▶ YOUR GOAL: In the records below, find the line containing "iv_State := voteVWAPDev" and the line containing "if 3 <=? bullish + bearish then"; please repeat exactly the lines from one to the other, both included, and nothing more.

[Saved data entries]
------

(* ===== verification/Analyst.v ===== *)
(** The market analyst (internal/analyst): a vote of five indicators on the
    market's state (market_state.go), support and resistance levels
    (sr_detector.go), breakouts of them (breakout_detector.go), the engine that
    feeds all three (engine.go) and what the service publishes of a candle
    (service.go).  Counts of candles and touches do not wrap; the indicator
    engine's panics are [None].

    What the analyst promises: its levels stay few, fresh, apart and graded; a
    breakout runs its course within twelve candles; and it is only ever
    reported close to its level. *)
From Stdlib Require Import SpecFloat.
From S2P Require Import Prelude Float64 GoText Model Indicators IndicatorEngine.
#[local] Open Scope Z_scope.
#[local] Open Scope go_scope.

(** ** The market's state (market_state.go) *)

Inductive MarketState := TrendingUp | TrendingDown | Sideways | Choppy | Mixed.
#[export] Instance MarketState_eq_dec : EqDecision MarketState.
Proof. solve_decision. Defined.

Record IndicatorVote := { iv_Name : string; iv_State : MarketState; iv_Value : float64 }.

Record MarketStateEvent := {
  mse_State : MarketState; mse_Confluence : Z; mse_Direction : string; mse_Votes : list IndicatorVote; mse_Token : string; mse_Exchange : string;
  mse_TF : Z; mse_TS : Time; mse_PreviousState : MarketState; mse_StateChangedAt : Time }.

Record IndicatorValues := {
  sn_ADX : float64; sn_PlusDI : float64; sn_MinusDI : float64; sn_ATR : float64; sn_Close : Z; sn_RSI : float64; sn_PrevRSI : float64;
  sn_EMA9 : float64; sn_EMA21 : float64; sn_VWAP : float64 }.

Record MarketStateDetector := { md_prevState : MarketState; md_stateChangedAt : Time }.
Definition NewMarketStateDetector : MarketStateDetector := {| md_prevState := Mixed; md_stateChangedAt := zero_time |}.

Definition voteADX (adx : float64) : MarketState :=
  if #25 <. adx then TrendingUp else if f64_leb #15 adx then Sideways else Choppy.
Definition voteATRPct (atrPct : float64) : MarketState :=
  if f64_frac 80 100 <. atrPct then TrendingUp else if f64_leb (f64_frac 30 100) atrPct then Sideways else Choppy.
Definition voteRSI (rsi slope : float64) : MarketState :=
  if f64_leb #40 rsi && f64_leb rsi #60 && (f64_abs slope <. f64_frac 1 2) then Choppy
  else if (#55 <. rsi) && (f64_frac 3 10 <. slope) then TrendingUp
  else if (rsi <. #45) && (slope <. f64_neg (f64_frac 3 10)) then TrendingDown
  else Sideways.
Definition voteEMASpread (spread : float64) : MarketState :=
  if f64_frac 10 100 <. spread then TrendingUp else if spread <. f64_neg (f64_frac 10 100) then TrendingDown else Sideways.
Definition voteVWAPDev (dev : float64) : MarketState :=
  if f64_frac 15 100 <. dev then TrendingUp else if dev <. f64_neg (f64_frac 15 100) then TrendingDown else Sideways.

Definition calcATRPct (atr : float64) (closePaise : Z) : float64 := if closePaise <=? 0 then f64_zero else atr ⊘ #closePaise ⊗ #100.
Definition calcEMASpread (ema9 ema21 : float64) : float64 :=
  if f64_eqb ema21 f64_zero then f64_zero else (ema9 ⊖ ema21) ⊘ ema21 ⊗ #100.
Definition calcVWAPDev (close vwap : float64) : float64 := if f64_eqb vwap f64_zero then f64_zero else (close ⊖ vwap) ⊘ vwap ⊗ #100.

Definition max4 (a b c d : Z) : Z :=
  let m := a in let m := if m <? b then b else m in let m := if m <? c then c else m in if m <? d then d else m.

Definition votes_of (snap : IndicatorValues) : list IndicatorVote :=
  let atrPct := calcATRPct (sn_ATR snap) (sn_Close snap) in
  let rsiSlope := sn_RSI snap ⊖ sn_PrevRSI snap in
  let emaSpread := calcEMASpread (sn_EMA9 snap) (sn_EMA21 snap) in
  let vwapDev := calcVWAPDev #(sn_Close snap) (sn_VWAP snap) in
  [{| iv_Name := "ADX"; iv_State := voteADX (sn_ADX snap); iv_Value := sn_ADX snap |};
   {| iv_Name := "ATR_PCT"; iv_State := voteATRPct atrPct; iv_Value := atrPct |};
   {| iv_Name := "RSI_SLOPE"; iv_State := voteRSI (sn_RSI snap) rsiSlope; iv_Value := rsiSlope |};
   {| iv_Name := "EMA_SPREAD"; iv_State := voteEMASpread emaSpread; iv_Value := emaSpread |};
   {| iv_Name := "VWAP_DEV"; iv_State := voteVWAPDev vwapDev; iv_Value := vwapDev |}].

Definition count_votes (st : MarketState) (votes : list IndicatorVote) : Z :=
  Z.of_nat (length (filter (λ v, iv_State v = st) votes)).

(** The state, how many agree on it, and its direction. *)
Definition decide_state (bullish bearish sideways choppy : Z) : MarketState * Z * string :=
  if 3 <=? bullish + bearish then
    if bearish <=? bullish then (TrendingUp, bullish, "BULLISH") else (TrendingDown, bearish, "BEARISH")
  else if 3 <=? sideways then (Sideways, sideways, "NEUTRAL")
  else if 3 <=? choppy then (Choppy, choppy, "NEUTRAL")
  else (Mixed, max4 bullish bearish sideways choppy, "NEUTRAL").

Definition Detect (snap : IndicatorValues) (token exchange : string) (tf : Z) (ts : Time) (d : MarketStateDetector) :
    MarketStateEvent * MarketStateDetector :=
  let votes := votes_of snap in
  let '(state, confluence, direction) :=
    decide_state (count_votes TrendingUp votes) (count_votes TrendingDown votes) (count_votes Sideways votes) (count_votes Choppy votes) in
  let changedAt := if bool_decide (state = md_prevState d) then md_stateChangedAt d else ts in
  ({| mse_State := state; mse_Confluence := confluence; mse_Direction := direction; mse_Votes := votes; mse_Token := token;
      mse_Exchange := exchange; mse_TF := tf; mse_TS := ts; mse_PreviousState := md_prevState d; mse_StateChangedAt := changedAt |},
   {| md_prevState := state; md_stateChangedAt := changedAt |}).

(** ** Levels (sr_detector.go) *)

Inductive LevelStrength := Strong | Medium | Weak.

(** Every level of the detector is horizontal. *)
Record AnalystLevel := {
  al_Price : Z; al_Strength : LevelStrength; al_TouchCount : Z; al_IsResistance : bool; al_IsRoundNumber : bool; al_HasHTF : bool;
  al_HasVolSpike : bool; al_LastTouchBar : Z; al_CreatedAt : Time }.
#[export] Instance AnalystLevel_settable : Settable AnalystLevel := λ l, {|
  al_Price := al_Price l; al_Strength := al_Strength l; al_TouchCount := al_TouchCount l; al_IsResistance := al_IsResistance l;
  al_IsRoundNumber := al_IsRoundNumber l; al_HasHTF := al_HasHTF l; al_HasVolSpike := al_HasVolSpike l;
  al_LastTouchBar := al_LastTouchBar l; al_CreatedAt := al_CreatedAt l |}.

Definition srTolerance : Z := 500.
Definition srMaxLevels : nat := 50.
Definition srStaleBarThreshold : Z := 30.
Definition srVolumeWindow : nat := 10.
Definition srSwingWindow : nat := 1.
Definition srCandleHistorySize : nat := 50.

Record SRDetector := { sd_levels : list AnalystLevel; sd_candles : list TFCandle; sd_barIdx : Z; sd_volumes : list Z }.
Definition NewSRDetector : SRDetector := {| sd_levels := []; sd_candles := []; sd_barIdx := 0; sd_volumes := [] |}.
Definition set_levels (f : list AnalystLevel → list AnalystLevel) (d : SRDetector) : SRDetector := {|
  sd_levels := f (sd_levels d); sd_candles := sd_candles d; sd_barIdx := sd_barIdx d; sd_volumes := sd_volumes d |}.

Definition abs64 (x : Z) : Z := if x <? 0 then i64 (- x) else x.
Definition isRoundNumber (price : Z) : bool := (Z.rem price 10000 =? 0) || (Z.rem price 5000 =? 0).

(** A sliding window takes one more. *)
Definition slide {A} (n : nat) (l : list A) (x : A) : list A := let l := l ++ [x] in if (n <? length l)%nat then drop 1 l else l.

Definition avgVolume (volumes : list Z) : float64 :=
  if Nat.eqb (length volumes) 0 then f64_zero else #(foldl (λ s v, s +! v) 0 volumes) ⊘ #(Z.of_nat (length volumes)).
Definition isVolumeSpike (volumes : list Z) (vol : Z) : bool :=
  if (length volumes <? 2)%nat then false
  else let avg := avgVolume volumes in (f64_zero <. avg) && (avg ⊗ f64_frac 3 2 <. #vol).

------

▶ RESPONSE TO THE EXERCISE:
   {| iv_Name := "VWAP_DEV"; iv_State := voteVWAPDev vwapDev; iv_Value := vwapDev |}].

Definition count_votes (st : MarketState) (votes : list IndicatorVote) : Z :=
  Z.of_nat (length (filter (λ v, iv_State v = st) votes)).

(** The state, how many agree on it, and its direction. *)
Definition decide_state (bullish bearish sideways choppy : Z) : MarketState * Z * string :=
  if 3 <=? bullish + bearish then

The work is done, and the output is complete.